▸ **RECORDS SHOWN**
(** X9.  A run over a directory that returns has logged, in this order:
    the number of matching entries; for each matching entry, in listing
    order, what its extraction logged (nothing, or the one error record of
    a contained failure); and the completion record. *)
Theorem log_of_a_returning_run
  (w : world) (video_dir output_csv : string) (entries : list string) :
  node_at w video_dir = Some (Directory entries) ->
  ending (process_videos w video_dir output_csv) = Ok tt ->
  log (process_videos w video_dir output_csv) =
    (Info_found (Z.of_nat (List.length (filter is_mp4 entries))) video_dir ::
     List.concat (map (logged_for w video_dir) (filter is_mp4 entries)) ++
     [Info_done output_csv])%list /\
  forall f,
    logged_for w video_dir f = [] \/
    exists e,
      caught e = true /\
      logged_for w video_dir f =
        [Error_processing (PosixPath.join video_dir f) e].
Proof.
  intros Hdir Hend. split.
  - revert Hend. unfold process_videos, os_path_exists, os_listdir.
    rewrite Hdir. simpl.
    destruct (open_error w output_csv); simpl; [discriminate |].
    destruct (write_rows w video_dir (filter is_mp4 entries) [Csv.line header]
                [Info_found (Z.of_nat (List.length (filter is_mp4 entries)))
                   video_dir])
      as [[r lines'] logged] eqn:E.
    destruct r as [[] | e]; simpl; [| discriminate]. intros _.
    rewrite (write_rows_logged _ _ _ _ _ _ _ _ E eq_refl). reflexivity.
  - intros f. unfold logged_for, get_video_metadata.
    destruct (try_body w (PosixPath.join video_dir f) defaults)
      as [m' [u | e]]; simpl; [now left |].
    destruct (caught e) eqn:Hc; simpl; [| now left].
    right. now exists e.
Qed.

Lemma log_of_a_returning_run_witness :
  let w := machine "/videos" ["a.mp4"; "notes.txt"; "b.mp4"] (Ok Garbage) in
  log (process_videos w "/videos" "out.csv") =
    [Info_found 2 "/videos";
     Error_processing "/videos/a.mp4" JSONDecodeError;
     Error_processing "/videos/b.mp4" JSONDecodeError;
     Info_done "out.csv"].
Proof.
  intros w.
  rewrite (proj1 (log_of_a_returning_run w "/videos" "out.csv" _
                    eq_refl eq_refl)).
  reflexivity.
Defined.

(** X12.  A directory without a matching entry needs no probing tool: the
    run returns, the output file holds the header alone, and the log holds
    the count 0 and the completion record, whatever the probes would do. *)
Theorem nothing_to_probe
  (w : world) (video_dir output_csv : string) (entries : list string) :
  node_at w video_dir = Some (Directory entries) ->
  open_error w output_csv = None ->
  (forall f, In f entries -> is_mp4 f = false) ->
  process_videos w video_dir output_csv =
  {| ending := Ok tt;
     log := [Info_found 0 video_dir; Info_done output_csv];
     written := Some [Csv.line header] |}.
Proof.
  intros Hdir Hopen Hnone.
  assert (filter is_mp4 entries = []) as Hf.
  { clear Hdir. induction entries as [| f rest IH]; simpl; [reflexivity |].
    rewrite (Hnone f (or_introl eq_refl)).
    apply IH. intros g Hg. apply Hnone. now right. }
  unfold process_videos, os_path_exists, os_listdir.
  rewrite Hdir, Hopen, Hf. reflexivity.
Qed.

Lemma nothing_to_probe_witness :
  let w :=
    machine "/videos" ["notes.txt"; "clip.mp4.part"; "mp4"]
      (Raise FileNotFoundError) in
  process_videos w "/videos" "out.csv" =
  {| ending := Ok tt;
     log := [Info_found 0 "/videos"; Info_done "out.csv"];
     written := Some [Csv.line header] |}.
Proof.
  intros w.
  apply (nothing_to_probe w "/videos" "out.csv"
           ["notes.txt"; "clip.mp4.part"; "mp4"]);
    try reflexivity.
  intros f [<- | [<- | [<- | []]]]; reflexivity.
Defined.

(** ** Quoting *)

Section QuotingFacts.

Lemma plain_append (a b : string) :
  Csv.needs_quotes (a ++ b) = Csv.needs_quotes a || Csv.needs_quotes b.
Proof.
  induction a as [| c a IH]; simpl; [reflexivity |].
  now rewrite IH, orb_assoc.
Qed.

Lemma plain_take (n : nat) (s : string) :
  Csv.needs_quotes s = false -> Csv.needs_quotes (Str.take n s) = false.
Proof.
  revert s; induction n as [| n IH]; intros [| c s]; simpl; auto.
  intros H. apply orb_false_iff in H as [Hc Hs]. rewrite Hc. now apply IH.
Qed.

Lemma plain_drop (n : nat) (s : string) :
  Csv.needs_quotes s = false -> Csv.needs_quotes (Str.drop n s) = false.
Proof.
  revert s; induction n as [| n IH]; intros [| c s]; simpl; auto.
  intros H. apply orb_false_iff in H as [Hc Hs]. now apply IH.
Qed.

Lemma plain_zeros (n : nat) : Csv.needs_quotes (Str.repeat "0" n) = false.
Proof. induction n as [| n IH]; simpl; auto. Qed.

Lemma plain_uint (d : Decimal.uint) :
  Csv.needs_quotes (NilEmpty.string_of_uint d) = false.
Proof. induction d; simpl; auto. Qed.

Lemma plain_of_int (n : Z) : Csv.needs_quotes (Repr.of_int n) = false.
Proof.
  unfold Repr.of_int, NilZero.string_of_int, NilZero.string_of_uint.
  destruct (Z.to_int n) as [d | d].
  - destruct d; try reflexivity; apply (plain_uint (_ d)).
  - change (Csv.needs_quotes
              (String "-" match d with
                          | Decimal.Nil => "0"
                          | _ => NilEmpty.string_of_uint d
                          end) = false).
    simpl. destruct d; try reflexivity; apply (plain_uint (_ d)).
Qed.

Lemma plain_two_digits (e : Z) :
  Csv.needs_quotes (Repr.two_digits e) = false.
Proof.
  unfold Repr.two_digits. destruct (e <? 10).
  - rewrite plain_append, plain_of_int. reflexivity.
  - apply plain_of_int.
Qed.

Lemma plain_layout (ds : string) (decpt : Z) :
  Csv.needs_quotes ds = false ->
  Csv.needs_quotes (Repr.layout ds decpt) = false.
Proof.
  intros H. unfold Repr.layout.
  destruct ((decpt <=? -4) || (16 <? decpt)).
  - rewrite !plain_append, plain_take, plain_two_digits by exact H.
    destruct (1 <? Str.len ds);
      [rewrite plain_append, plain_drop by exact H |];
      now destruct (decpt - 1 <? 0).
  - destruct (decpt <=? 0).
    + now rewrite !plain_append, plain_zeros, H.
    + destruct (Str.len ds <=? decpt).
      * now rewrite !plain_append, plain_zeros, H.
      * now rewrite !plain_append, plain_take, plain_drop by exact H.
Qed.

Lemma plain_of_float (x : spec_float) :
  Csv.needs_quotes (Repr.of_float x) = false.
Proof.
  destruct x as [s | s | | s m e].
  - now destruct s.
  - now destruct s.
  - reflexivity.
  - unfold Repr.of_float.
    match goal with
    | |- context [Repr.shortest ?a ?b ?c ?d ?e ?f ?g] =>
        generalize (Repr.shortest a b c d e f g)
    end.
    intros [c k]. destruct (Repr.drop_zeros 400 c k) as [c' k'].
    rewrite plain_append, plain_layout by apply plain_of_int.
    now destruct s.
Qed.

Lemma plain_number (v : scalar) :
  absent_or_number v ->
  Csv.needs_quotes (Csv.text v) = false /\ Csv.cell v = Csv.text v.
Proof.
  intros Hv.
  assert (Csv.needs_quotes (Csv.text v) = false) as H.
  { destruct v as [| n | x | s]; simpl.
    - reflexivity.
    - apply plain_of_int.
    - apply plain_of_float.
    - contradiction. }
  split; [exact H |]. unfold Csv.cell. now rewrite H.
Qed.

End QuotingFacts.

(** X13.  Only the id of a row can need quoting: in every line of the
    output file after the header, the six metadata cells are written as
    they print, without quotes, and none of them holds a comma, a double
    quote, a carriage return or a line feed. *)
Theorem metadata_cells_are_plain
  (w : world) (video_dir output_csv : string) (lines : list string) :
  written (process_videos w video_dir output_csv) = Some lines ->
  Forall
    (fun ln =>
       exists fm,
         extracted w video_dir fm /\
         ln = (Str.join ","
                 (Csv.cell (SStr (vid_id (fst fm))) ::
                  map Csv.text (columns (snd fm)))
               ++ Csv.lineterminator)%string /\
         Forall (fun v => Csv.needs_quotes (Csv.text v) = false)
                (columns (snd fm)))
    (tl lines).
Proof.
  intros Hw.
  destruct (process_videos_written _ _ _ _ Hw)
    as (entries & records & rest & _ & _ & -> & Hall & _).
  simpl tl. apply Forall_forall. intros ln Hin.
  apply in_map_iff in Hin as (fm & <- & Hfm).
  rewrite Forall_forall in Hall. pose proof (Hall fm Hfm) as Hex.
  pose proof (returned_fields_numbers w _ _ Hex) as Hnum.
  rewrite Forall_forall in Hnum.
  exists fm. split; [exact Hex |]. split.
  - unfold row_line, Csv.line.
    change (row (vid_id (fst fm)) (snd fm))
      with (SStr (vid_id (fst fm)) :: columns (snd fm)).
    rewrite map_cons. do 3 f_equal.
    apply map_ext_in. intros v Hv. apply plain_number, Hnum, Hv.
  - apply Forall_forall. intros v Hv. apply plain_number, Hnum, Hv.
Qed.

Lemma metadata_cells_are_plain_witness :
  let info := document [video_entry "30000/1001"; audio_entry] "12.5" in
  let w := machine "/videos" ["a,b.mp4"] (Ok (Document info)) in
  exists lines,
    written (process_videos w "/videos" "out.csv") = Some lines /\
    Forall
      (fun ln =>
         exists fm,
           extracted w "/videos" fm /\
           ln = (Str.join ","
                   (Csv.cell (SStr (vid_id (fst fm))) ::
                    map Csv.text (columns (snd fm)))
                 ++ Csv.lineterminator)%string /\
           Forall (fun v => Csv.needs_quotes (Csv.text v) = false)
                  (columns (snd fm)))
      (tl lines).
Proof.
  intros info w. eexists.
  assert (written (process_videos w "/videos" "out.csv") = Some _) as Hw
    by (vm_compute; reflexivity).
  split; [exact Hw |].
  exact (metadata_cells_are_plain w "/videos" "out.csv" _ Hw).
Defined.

--

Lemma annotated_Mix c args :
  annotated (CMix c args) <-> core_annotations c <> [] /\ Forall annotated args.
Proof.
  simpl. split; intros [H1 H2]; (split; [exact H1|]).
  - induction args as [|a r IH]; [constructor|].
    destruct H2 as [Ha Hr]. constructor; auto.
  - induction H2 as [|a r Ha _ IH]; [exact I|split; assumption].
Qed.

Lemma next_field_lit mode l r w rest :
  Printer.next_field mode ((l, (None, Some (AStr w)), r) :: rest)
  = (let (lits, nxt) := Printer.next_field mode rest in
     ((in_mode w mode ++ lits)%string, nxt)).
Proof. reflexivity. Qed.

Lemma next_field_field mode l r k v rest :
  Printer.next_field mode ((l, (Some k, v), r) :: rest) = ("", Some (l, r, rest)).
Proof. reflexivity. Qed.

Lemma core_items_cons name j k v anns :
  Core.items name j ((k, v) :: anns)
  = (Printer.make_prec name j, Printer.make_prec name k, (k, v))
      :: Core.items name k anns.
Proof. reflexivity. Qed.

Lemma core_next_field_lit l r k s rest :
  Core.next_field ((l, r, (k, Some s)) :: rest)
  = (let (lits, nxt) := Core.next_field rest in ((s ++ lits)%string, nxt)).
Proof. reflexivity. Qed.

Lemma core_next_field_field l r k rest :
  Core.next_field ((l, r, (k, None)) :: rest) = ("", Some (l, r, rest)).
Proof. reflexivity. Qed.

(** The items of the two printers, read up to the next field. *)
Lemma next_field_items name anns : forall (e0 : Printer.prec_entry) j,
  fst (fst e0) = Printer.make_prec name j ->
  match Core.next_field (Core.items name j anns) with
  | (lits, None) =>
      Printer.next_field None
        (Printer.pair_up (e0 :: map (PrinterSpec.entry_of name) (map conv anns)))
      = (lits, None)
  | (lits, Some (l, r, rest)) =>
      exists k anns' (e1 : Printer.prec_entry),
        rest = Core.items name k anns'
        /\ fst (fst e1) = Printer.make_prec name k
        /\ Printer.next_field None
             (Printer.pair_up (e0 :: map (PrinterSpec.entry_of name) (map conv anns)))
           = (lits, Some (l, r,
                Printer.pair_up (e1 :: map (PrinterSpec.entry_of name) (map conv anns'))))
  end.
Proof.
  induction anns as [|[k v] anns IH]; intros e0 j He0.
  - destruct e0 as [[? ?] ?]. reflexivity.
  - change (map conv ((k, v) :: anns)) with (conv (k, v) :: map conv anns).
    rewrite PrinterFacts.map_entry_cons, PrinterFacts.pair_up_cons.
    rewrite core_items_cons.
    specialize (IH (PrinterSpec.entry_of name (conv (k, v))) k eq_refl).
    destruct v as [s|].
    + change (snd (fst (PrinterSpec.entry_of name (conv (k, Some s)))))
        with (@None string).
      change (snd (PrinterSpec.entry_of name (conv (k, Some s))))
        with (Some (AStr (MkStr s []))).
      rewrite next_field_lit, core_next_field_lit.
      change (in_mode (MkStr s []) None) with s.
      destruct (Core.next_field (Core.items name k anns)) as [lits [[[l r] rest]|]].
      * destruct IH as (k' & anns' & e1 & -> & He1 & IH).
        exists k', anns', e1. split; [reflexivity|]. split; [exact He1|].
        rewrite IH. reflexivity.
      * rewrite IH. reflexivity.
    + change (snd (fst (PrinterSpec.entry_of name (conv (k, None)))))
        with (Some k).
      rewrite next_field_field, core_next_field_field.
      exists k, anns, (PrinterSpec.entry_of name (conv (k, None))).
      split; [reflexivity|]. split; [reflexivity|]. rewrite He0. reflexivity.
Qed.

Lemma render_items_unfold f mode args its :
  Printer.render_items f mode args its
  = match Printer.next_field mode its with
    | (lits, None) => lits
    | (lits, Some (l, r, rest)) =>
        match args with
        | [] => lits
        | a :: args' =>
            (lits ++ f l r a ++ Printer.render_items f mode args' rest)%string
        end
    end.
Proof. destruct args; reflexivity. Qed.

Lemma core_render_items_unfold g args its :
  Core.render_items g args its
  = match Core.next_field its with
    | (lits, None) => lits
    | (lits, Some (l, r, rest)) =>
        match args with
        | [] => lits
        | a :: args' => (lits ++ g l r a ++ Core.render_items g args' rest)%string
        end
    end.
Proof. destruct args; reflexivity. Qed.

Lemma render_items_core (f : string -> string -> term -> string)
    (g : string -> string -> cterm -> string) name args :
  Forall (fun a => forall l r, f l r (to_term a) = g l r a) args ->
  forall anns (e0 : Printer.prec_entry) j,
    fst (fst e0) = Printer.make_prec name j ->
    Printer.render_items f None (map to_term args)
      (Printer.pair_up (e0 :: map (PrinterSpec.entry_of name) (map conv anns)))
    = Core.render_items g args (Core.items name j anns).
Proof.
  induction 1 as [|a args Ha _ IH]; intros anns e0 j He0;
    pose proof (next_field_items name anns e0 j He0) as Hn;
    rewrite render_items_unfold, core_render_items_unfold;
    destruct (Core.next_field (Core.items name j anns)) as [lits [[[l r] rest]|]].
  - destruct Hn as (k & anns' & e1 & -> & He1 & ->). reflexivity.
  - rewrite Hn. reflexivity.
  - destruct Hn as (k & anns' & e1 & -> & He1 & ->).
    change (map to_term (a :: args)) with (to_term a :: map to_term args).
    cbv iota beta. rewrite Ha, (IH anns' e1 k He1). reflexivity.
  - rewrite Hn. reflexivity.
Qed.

==

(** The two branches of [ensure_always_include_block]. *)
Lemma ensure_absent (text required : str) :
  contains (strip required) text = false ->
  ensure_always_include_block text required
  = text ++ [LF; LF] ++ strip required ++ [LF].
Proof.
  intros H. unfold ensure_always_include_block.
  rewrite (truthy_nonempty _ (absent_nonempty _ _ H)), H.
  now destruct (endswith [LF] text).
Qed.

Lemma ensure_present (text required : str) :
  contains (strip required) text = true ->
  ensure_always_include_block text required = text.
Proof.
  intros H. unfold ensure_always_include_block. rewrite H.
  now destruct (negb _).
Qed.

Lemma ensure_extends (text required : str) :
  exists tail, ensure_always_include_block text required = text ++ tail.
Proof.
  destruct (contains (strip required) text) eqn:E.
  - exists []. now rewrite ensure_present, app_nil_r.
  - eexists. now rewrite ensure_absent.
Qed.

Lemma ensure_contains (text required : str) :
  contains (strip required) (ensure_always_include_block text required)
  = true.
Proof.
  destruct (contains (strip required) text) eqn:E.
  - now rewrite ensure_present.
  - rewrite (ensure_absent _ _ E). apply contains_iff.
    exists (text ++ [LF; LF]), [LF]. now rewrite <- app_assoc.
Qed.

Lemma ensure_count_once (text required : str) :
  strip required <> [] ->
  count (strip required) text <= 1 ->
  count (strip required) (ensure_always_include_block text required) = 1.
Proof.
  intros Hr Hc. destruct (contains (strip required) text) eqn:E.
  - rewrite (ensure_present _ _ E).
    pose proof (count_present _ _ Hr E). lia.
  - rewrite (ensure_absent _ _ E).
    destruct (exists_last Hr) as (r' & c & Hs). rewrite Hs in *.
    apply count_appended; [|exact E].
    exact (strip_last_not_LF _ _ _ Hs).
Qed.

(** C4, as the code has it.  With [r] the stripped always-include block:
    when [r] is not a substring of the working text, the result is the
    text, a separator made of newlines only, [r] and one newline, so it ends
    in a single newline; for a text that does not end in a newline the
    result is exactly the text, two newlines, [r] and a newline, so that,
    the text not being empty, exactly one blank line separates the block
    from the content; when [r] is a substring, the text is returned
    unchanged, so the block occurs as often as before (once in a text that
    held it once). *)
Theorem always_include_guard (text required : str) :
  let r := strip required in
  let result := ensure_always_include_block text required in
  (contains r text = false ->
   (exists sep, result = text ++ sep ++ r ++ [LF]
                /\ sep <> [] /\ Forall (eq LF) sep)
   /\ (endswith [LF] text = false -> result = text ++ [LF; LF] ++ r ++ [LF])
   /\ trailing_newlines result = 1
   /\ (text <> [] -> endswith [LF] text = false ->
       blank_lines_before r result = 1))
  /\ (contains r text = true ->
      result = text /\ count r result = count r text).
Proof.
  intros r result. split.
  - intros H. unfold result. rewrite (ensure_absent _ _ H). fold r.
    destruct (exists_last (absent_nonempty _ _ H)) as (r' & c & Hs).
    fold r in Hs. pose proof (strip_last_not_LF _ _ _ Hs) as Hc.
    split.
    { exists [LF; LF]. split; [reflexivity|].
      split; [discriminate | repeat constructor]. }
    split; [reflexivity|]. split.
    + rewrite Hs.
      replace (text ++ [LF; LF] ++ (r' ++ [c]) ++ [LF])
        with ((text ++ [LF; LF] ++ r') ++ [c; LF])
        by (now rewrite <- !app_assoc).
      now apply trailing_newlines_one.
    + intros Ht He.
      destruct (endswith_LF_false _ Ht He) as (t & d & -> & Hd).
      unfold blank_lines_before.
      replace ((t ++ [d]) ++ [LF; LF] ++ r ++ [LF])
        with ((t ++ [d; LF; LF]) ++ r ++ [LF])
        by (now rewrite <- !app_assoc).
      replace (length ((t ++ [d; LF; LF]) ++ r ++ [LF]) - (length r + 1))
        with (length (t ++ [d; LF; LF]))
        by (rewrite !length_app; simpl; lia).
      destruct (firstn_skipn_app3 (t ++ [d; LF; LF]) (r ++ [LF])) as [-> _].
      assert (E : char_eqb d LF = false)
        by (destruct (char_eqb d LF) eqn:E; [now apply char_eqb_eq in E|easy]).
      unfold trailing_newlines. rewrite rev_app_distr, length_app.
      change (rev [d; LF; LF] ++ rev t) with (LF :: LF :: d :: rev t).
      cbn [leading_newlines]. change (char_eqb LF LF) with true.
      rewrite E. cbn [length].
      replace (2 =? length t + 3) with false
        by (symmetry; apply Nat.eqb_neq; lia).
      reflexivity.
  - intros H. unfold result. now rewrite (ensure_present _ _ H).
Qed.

▸ **TASK REQUIREMENTS**
Your task is to retype the entries verbatim, starting with the line that holds "destruct (1 <? Str.len ds);" and stopping after the line that holds "they print, without".

▸ **WRITTEN RESPONSE**
    destruct (1 <? Str.len ds);
      [rewrite plain_append, plain_drop by exact H |];
      now destruct (decpt - 1 <? 0).
  - destruct (decpt <=? 0).
    + now rewrite !plain_append, plain_zeros, H.
    + destruct (Str.len ds <=? decpt).
      * now rewrite !plain_append, plain_zeros, H.
      * now rewrite !plain_append, plain_take, plain_drop by exact H.
Qed.

Lemma plain_of_float (x : spec_float) :
  Csv.needs_quotes (Repr.of_float x) = false.
Proof.
  destruct x as [s | s | | s m e].
  - now destruct s.
  - now destruct s.
  - reflexivity.
  - unfold Repr.of_float.
    match goal with
    | |- context [Repr.shortest ?a ?b ?c ?d ?e ?f ?g] =>
        generalize (Repr.shortest a b c d e f g)
    end.
    intros [c k]. destruct (Repr.drop_zeros 400 c k) as [c' k'].
    rewrite plain_append, plain_layout by apply plain_of_int.
    now destruct s.
Qed.

Lemma plain_number (v : scalar) :
  absent_or_number v ->
  Csv.needs_quotes (Csv.text v) = false /\ Csv.cell v = Csv.text v.
Proof.
  intros Hv.
  assert (Csv.needs_quotes (Csv.text v) = false) as H.
  { destruct v as [| n | x | s]; simpl.
    - reflexivity.
    - apply plain_of_int.
    - apply plain_of_float.
    - contradiction. }
  split; [exact H |]. unfold Csv.cell. now rewrite H.
Qed.

End QuotingFacts.

(** X13.  Only the id of a row can need quoting: in every line of the
    output file after the header, the six metadata cells are written as
    they print, without quotes, and none of them holds a comma, a double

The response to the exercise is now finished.